There are several sites that carry royalty-free images. That doesn't mean the image is free, but only that it can be purchased once and then used on the cover without continually paying a royalty fee for every copy sold.

All that aside, it becomes a meeting of minds. Suzannah Safi is the cover artist for "Missing, Assumed Dead." I think we ended up with a really neat cover. Since the book is more a mystery than a romance, it shouldn't have a romance-type cover. Those usually involve to extremely good-looking people cuddling together with some additional story highlight images in the background. Suzannah didn't read my book before doing the cover. Artists don't have time to read them all, so they depend on the CA worksheet I mentioned earlier. She knew that the book had a couple who develop a romantic relationship, so she went with that thought and came up with this (these are just initial rough cuts).

The requisite two good-looking people. Not bad, but I cleared my virtual throat and suggested that it just didn't say "murder" to me. I sent her a couple of snapshots of eastern Oregon with the suggestion that the actual countryside is a major story element. Suzannah got it, and roughed out another cover:

I was delighted with the axe, since that is also a main story element, but I didn't like the word "Police" in the picture since the story had a Deputy Sheriff, which are not the same as the urban policemen. The only "policeman" in the story was only pretending to be a cop, so he didn't really count.

But Suzannah said she wasn't too happy with the cheerful background. She tried a similar cover, but with a monochromatic background. Neither of us was thrilled with that.
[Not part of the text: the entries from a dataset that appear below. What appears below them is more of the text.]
(* ===== verification/FsDemo.v ===== *)
(** * A concrete archive

    A screen, an archive with one file, a heap and string literals, on which
    the theorems of Tar.v and Vfs.v are evaluated. *)

From S2P Require Import Prelude Iface Mem LibTitan Pmm Mb2 MmState PageMap Vga Tar Vfs.

Module FsDemo.

Definition file_ab : member := Member [97; 98] (replicate 24 48) (replicate 376 0) [7; 8; 9].

(** A program: the header of the file, one program header and four bytes of
    code, which belong at [0x800000]. *)
Definition elf_header : list Z :=
  [69; 76; 70] ++ replicate 21 0 ++ [0x02; 0x00; 0x80] ++ replicate 5 0 ++ [64] ++ replicate 23 0 ++ [1] ++ replicate 7 0.

Definition elf_segment : list Z :=
  [1; 0; 0; 0; 5; 0; 0; 0; 120] ++ replicate 7 0 ++ [0; 0; 0x80] ++ replicate 13 0 ++ [4] ++ replicate 8 0 ++ [0x10] ++
  replicate 14 0.

Definition file_elf : member :=
  Member [112; 114; 111; 103] (replicate 24 48) (replicate 376 0) (elf_header ++ elf_segment ++ [0xeb; 0xfe; 0x90; 0x90]).

(** The file that [print2] opens. *)
Definition file_two : member :=
  Member (bytes_of "file2.txt") (replicate 24 48) (replicate 376 0) (bytes_of "Hello from the archive").

Definition fs_files : list member := [file_ab; file_elf; file_two].

Definition demo_sym : fs_symbols := FsSymbols 1024 1028 1030 5 6.

(** The mount point at 64, literals and the path ["/ab"] at 1024, a buffer at
    2048, the archive at 65536. *)
Definition fs_bytes : mem :=
  map_seqZ 64 (replicate 176 0) ∪
  map_seqZ 1024 ([116; 97; 114; 0; 47; 0] ++ bytes_of "initramfs" ++ [0; 47; 97; 98; 0; 47; 112; 114; 111; 103; 0]) ∪
  map_seqZ 2048 (replicate 256 0) ∪ map_seqZ 65536 (archive fs_files) ∪ blank_mem.

Definition fs_console : console := set_vmem blank fs_bytes.
Definition fs_start : vfs := Vfs fs_console (replicate 5 0) (replicate 12 NULL) (replicate 10 zero_fd).

Lemma load_bytes_inv l m a : load_bytes (length l) m a = Ok l → bytes_at m a l.
Proof.
  revert a. induction l as [|b l IH]; intros a Hl; [by intros ?? |]. simpl in Hl.
  apply bind_Ok in Hl as (c & Hc & Hl). apply bind_Ok in Hl as (l' & Hl' & [= -> ->]).
  apply bytes_at_cons. split; [by apply load8_Ok | by apply IH].
Qed.

Lemma mapped_load m a n l : load_bytes n m a = Ok l → mapped m a (Z.of_nat n).
Proof.
  revert a l. induction n as [|n IH]; intros a l Hl i Hi; [lia |]. simpl in Hl.
  apply bind_Ok in Hl as (c & Hc & Hl). apply bind_Ok in Hl as (l' & Hl' & _). apply load8_Ok in Hc.
  destruct (decide (i = a)) as [->|]; [by eexists |]. apply (IH _ _ Hl'). lia.
Qed.

Lemma bytes_ok_seq a l : Forall byte l → bytes_ok (map_seqZ a l).
Proof. intros Hl i b [_ Hi]%lookup_map_seqZ_Some. by apply (Forall_lookup_1 _ _ _ _ Hl Hi). Qed.

Lemma blank_bytes_ok : bytes_ok blank_mem.
Proof. intros i b ->%blank_lookup. lia. Qed.

Lemma map_seqZ_at a l : bytes_at (map_seqZ a l) a l.
Proof. intros i b Hi. apply lookup_map_seqZ_Some. split; [lia |]. rewrite <- Hi. f_equal. lia. Qed.

Lemma bytes_at_union m1 m2 a l : bytes_at m1 a l → bytes_at (m1 ∪ m2) a l.
Proof. intros Hb i b Hi. by apply lookup_union_Some_l, Hb. Qed.

(** A memory made of pieces, in the order of their addresses. *)
Definition mem_of (ps : list (Z * list Z)) : mem := foldr (λ p m, map_seqZ p.1 p.2 ∪ m) ∅ ps.

Fixpoint in_order (ps : list (Z * list Z)) : Prop :=
  match ps with
  | [] => True
  | p :: ps' => Forall (λ q, p.1 + Z.of_nat (length p.2) ≤ q.1) ps' ∧ in_order ps'
  end.

Lemma mem_of_at ps a l : in_order ps → (a, l) ∈ ps → bytes_at (mem_of ps) a l.
Proof.
  induction ps as [|p ps IH]; intros Ho Hin; [by apply elem_of_nil in Hin |]. destruct Ho as [Hp Ho].
  apply elem_of_cons in Hin as [<-|Hin]; [apply bytes_at_union, map_seqZ_at |].
  intros i b Hi. cbn [mem_of foldr]. rewrite lookup_union_r; [by apply (IH Ho Hin) |].
  apply lookup_map_seqZ_None. right. rewrite Forall_forall in Hp. specialize (Hp _ Hin). simpl in Hp. lia.
Qed.

Lemma mem_of_mapped ps a l n : in_order ps → (a, l) ∈ ps → n ≤ Z.of_nat (length l) → mapped (mem_of ps) a n.
Proof.
  intros Ho Hin Hn i Hi. destruct (lookup_lt_is_Some_2 l (Z.to_nat (i - a))) as [b Hb]; [lia |]. exists b.
  rewrite <- (mem_of_at ps a l Ho Hin _ _ Hb). f_equal. lia.
Qed.

Lemma mem_of_none ps x : Forall (λ p, x < p.1) ps → mem_of ps !! x = None.
Proof.
  induction 1 as [|p ps Hp _ IH]; [apply lookup_empty |]. cbn [mem_of foldr]. apply lookup_union_None. split; [| exact IH].
  apply lookup_map_seqZ_None. by left.
Qed.

Lemma mem_of_ok ps : Forall (λ p, Forall byte p.2) ps → bytes_ok (mem_of ps).
Proof. induction 1 as [|p ps Hp _ IH]; [done |]. apply bytes_ok_union; [by apply bytes_ok_seq | exact IH]. Qed.

Definition byteb (b : Z) : bool := (0 <=? b) && (b <? 256).

Lemma all_bytes l : forallb byteb l = true → Forall byte l.
Proof.
  rewrite forallb_forall, Forall_forall. intros Hl b Hb%list_elem_of_In%Hl.
  unfold byteb in Hb. unfold byte. zbool. lia.
Qed.

Lemma fs_bytes_ok : bytes_ok fs_bytes.
Proof.
  unfold fs_bytes. apply bytes_ok_union; [| exact blank_bytes_ok].
  repeat match goal with |- bytes_ok (_ ∪ _) => apply bytes_ok_union end;
    apply bytes_ok_seq, all_bytes; vm_compute; reflexivity.
Qed.

Lemma file_ab_ok : member_ok file_ab.
Proof. split; simpl; try lia. split; [lia |]. repeat constructor; unfold char_ok; lia. Qed.

Lemma file_elf_ok : member_ok file_elf.
Proof. split; simpl; try lia. split; [lia |]. repeat constructor; unfold char_ok; lia. Qed.

Lemma file_two_ok : member_ok file_two.
Proof. split; simpl; try lia. split; [lia |]. repeat constructor; unfold char_ok; lia. Qed.

Lemma fs_files_ok : Forall member_ok fs_files.
Proof. constructor; [exact file_ab_ok |]. constructor; [exact file_elf_ok |]. constructor; [exact file_two_ok | constructor]. Qed.

Lemma fs_screen : bytes_at fs_bytes VGA_TEXT_BUFFER_BASE (cell_bytes (cells blank_terminal)).
Proof. apply load_bytes_inv. vm_compute. reflexivity. Qed.

Lemma fs_archive : bytes_at fs_bytes 65536 (archive fs_files).
Proof. apply load_bytes_inv. vm_compute. reflexivity. Qed.

Lemma fs_shows : shows fs_console blank_terminal.
Proof.
  split; [exact fs_screen | exact fs_bytes_ok | done | exact (sh_ok _ _ blank_shows) |].
  cbn [vga_out fs_console set_vmem blank]. unfold VGA_LENGTH, VGA_TEXT_BUFFER_BASE. lia.
Qed.

Lemma fs_off : off_screen fs_console 65536 3073.
Proof. left. vm_compute. discriminate. Qed.

Lemma fs_walk : walk fs_console blank_terminal 65536 fs_files.
Proof.
  assert (Z.of_nat (length (archive fs_files)) = 3073) as Hl by (vm_compute; reflexivity).
  split; rewrite ?Hl; [exact fs_shows | done | | exact fs_archive | exact fs_off | lia].
  exact fs_files_ok.
Qed.

#[local] Existing Instance PageMapDemo.list_heap.

Lemma fs_unmounted : unmounted fs_start.
Proof. by split. Qed.

Lemma fs_literals : literals demo_sym fs_bytes 64.
Proof.
  split; [apply load_bytes_inv; vm_compute; reflexivity .. |].
  rewrite !Forall_cons. unfold apart, SIZEOF_MOUNTPOINT_T. simpl. split_and!; [lia | lia | lia | constructor].
Qed.

Lemma fs_room : mount_room demo_sym fs_start 65536 64 fs_files.
Proof.
  assert (vga_out (con fs_start) = VGA_TEXT_BUFFER_BASE) as Hv by reflexivity. split.
  - apply (mapped_load _ _ 176 (replicate 176 0)). vm_compute. reflexivity.
  - left. vm_compute. discriminate.
  - rewrite Hv, !Forall_cons. unfold apart, SIZEOF_MOUNTPOINT_T, VGA_TEXT_BUFFER_BASE, VGA_LENGTH. simpl.
    split_and!; [lia | lia | lia | lia | constructor].
  - exact fs_literals.
  - done.
Qed.

Lemma fs_path : path_at fs_bytes 1041 [97; 98].
Proof.
  split; [apply load_bytes_inv; vm_compute; reflexivity | | simpl; lia].
  repeat constructor; lia.
Qed.

Lemma fs_null : fs_bytes !! 1 = None.
Proof. vm_compute. reflexivity. Qed.

Lemma fs_buffer : buffer demo_sym fs_start 65536 64 fs_files 2048 3.
Proof.
  assert (vga_out (con fs_start) = VGA_TEXT_BUFFER_BASE) as Hv by reflexivity. split; [| | lia].
  - apply (mapped_load _ _ 3 (replicate 3 0)). vm_compute. reflexivity.
  - unfold protected. rewrite Hv, !Forall_cons.
    unfold apart, SIZEOF_MOUNTPOINT_T, VGA_TEXT_BUFFER_BASE, VGA_LENGTH. cbn [fst snd lit_tar demo_sym].
    split_and!; [lia | lia | lia | lia | constructor].
Qed.

(** The file "/ab" is read in two pieces. *)
Lemma initramfs_roundtrip_witness : ∃ s1 s2 s3,
  vfs_open demo_sym s1 1040 0 = Ok (0, s2) ∧ read_seq demo_sym s2 0 2048 [1; 2] = Ok ([1; 2], s3) ∧
  bytes_at (fs_mem s3) 2048 [7; 8; 9].
Proof.
  destruct (initramfs_roundtrip demo_sym [] [64] fs_start blank_terminal 65536 64 fs_files 0 1040 47 [97; 98]
    0 file_ab 0 2048 [1; 2]) as (cs & hs & s1 & s2 & s3 & _ & _ & H1 & H2 & H3).
  - exact fs_walk.
  - simpl. lia.
  - reflexivity.
  - exact fs_unmounted.
  - exact fs_null.
  - reflexivity.
  - exact fs_room.
  - vm_compute. reflexivity.
  - exact fs_path.
  - assert (vga_out (con fs_start) = VGA_TEXT_BUFFER_BASE) as Hv by reflexivity.
    rewrite Hv, !Forall_cons. unfold apart, SIZEOF_MOUNTPOINT_T, VGA_TEXT_BUFFER_BASE, VGA_LENGTH. simpl.
    split_and!; [lia | lia | constructor].
  - vm_compute. reflexivity.
  - exact fs_buffer.
  - repeat constructor; lia.
  - reflexivity.
  - exists s1, s2, s3. split; [exact H1 | split; [exact H2 | exact H3]].
Defined.

Lemma parse_tar_file_headers_witness :
  (∃ s', parse_tar_file 4 fs_console (replicate 5 0) 65536 = Ok ([65536; 66560; 67584; 0; 0], s')).
Proof.
  destruct (proj1 (parse_tar_file_headers fs_files fs_console blank_terminal (replicate 5 0) 65536 0 fs_walk eq_refl))
    as (s' & Hp & _); [simpl; lia |].
  exists s'. exact Hp.
Defined.

(** ** With the file open *)

Definition mounted_bytes : mem :=
  map_seqZ 64 (tar_string ++ replicate 29 0 ++ bytes_of "initramfs" ++ replicate 55 0 ++ [47] ++ replicate 79 0) ∪ fs_bytes.

Definition fd_ab : file_descriptor_t := Fd 0 0 ([97; 98] ++ replicate 62 0) 0 0 3 66048.

Definition fs_open : vfs :=
  Vfs (set_vmem blank mounted_bytes) [65536; 66560; 67584; 0; 0] (64 :: replicate 11 NULL) (fd_ab :: replicate 9 zero_fd).

Lemma mounted_bytes_ok : bytes_ok mounted_bytes.
Proof.
  unfold mounted_bytes. apply bytes_ok_union; [| exact fs_bytes_ok].
  apply bytes_ok_seq, all_bytes. vm_compute. reflexivity.
Qed.

Lemma mounted_bytes_above a l : bytes_at fs_bytes a l → 240 ≤ a → bytes_at mounted_bytes a l.
Proof.
  intros Hb Ha. apply (bytes_at_agree fs_bytes); [| done]. intros i Hi. unfold mounted_bytes.
  apply lookup_union_r, lookup_map_seqZ_None. right. simpl. lia.
Qed.

Lemma fs_open_rel : vfs_rel demo_sym blank_terminal 65536 64 fs_files fs_open [(file_ab, 0)].
Proof.
  assert (Z.of_nat (length (archive fs_files)) = 3073) as Hl by (vm_compute; reflexivity). split.
  - split; [| reflexivity | simpl; lia]. split; rewrite ?Hl; [| done | | | | lia].
    + split; [| exact mounted_bytes_ok | done | exact (sh_ok _ _ blank_shows) |].
      * apply mounted_bytes_above; [exact fs_screen |]. cbn [vga_out fs_open con set_vmem blank]. unfold VGA_TEXT_BUFFER_BASE. lia.
      * cbn [vga_out fs_open con set_vmem blank]. unfold VGA_LENGTH, VGA_TEXT_BUFFER_BASE. lia.
    + exact fs_files_ok.
    + apply mounted_bytes_above; [exact fs_archive | lia].
    + left. cbn [vga_out fs_open con set_vmem blank]. unfold VGA_TEXT_BUFFER_BASE. lia.
  - reflexivity.
  - apply load_bytes_inv. vm_compute. reflexivity.
  - apply load_bytes_inv. vm_compute. reflexivity.
  - apply load_bytes_inv. vm_compute. reflexivity.
  - vm_compute. reflexivity.
  - assert (vga_out (con fs_open) = VGA_TEXT_BUFFER_BASE) as -> by reflexivity.
    rewrite !Forall_cons. unfold apart, SIZEOF_MOUNTPOINT_T, VGA_TEXT_BUFFER_BASE, VGA_LENGTH. simpl.
    split_and!; [lia | lia | constructor].
  - exists [fd_ab]. split; [reflexivity |]. constructor; [| constructor].
    split; [done | done | | done |].
    + apply load_bytes_inv. vm_compute. reflexivity.
    + rewrite Hl. simpl. lia.
  - simpl. lia.
Qed.

Lemma mounted_path : path_at mounted_bytes 1041 [97; 98].
Proof.
  split; [apply load_bytes_inv; vm_compute; reflexivity | | simpl; lia].
  repeat constructor; lia.
Qed.

(** Opening the file once more gives the second handle. *)
Lemma vfs_open_handles_witness : ∃ s', vfs_open demo_sym fs_open 1040 0 = Ok (1, s').
Proof.
  pose proof (vfs_open_handles demo_sym blank_terminal 65536 64 fs_files fs_open [(file_ab, 0)] 1040 47 [97; 98] 0
    fs_open_rel) as Ho.
  assert (find_member fs_files [97; 98] = Some (0%nat, file_ab)) as E by (vm_compute; reflexivity).
  rewrite E in Ho. destruct Ho as (s' & Hs' & _).
  - vm_compute. reflexivity.
  - exact mounted_path.
  - exists s'. exact Hs'.
Defined.

(** Five bytes of the file of three. *)
Lemma vfs_read_past_end_witness : ∃ s',
  vfs_read demo_sym fs_open 0 2048 5 = Ok (5, s') ∧ bytes_at (fs_mem s') 2048 [7; 8; 9; 0; 0].
Proof.
  destruct (vfs_read_past_end demo_sym blank_terminal 65536 64 fs_files fs_open [(file_ab, 0)] 0 file_ab 0 fd_ab 2048
    [0; 0] fs_open_rel) as (s' & H1 & H2 & _).
  - reflexivity.
  - reflexivity.
  - apply load_bytes_inv. vm_compute. reflexivity.
  - assert (vga_out (con fs_open) = VGA_TEXT_BUFFER_BASE) as Hv by reflexivity.
    split; [apply (mapped_load _ _ 5 (replicate 5 0)); vm_compute; reflexivity | | simpl; lia].
    unfold protected. rewrite Hv, !Forall_cons.
    unfold apart, SIZEOF_MOUNTPOINT_T, VGA_TEXT_BUFFER_BASE, VGA_LENGTH. cbn [fst snd lit_tar demo_sym].
    split_and!; [simpl; lia .. | constructor].
  - left. simpl. lia.
  - lia.
  - simpl. lia.
  - simpl. lia.
  - exists s'. split; [exact H1 | exact H2].
Defined.

(** Unmounting "initramfs", whose name is at 1030. *)
Lemma vfs_umount_frees_null_witness :
  vfs_umount [64] fs_open 1030 = Ok (1, [64], set_mountpoints fs_open (NULL :: replicate 11 NULL)).
Proof.
  rewrite (vfs_umount_frees_null [64] fs_open 64 (replicate 11 NULL) 1030 (bytes_of "initramfs")).
  - reflexivity.
  - reflexivity.
  - exact mounted_bytes_ok.
  - split; [apply load_bytes_inv; vm_compute; reflexivity | repeat constructor; lia | simpl; lia].
  - split; [apply load_bytes_inv; vm_compute; reflexivity | repeat constructor; lia | simpl; lia].
Defined.

End FsDemo.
Back to the drawing board. A couple more iterations had us agreeing the eye was quite cool and the axe definitely had to stay. The background just wasn't working, but I wanted something to show the heat of the desert. Ah ha! What else is hotter than the sun? Together we came up with an award-winning cover. Murder is written all over it with the bloody axe. The woman's eye suggests investigation. Voila! A great cover was developed from two people working together to come up with the right stuff. I could not be happier with this cover. Now you, the reader, has a better idea of what the story is all about.


Bloody good, I think.

1 comment:

  1. Wow -- this is interesting! I love seeing the evolution of the final cover, which is awesome by the way! Thanks for sharing!